### GIVEN INFORMATION
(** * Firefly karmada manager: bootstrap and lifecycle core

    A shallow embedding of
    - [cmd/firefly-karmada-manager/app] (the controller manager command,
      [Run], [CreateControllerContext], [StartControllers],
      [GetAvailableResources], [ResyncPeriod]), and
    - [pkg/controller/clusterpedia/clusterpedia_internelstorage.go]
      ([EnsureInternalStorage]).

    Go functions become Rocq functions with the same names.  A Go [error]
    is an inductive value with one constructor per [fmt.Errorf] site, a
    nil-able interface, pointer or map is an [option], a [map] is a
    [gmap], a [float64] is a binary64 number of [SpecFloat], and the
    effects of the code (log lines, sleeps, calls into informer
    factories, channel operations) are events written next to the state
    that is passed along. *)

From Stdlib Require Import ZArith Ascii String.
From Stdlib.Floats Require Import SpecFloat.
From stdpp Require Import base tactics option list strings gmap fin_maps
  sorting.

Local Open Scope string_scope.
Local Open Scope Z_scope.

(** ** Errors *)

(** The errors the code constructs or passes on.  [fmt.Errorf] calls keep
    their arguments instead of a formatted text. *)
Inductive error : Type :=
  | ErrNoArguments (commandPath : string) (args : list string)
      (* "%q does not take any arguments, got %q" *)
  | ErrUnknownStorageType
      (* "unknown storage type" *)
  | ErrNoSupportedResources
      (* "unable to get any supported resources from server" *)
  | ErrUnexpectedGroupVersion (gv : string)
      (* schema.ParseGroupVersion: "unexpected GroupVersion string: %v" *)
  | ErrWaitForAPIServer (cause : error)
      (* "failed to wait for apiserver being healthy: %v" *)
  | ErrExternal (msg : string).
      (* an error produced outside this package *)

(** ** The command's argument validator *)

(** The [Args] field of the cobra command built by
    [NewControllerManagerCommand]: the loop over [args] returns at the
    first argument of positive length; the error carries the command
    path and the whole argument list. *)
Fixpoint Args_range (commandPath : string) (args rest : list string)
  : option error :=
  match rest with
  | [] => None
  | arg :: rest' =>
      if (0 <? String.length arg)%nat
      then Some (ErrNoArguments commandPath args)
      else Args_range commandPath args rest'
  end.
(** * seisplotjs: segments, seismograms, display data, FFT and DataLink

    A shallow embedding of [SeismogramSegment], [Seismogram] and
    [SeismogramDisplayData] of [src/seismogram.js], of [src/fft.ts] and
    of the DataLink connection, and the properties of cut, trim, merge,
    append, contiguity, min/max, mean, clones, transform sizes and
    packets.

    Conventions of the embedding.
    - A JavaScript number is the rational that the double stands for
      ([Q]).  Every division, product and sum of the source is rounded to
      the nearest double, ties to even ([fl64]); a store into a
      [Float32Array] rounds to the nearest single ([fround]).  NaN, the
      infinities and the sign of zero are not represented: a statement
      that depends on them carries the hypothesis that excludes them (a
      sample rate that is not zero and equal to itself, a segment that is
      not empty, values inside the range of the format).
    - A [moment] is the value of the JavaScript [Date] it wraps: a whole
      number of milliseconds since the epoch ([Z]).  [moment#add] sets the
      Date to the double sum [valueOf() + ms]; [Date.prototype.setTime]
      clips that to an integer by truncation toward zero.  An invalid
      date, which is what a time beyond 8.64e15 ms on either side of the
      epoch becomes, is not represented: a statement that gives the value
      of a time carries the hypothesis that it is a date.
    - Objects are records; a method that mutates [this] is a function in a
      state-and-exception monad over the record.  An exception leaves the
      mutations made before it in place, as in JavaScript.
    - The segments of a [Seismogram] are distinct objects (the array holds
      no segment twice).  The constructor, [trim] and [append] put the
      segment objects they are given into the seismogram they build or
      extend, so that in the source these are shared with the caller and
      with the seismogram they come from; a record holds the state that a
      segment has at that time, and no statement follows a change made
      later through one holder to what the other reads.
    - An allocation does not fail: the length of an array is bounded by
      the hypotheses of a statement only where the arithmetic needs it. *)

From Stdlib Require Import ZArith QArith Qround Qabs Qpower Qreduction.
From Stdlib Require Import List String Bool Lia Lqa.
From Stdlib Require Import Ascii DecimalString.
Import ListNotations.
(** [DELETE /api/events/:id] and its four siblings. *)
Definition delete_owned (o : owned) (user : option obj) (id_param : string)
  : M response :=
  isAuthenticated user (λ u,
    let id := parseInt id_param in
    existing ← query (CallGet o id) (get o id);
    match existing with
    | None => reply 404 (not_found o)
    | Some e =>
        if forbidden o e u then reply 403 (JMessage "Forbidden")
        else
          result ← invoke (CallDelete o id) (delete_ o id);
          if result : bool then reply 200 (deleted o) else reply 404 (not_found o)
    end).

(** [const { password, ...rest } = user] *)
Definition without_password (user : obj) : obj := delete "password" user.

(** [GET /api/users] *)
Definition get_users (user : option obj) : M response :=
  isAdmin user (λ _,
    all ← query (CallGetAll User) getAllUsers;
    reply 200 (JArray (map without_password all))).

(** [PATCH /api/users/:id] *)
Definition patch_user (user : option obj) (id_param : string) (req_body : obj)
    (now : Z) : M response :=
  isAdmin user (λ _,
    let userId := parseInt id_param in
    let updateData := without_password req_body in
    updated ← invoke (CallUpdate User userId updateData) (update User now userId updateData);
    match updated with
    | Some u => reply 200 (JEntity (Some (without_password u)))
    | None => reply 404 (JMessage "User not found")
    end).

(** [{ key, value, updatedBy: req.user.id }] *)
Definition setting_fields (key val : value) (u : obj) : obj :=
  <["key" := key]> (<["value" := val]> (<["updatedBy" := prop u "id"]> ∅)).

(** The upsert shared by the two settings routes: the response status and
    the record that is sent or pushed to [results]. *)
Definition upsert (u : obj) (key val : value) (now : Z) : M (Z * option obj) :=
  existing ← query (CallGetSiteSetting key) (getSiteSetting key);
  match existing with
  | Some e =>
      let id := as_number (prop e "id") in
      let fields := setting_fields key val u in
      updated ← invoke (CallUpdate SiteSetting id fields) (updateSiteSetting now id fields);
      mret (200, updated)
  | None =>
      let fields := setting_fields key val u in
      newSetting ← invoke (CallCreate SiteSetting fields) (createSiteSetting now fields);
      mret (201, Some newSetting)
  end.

### TASK TO COMPLETE
Check each line above for the word "Stdlib", and copy the lines where it appears.

### RESULT OF THIS TASK
From Stdlib Require Import ZArith Ascii String.
From Stdlib.Floats Require Import SpecFloat.
From Stdlib Require Import ZArith QArith Qround Qabs Qpower Qreduction.
From Stdlib Require Import List String Bool Lia Lqa.
From Stdlib Require Import Ascii DecimalString.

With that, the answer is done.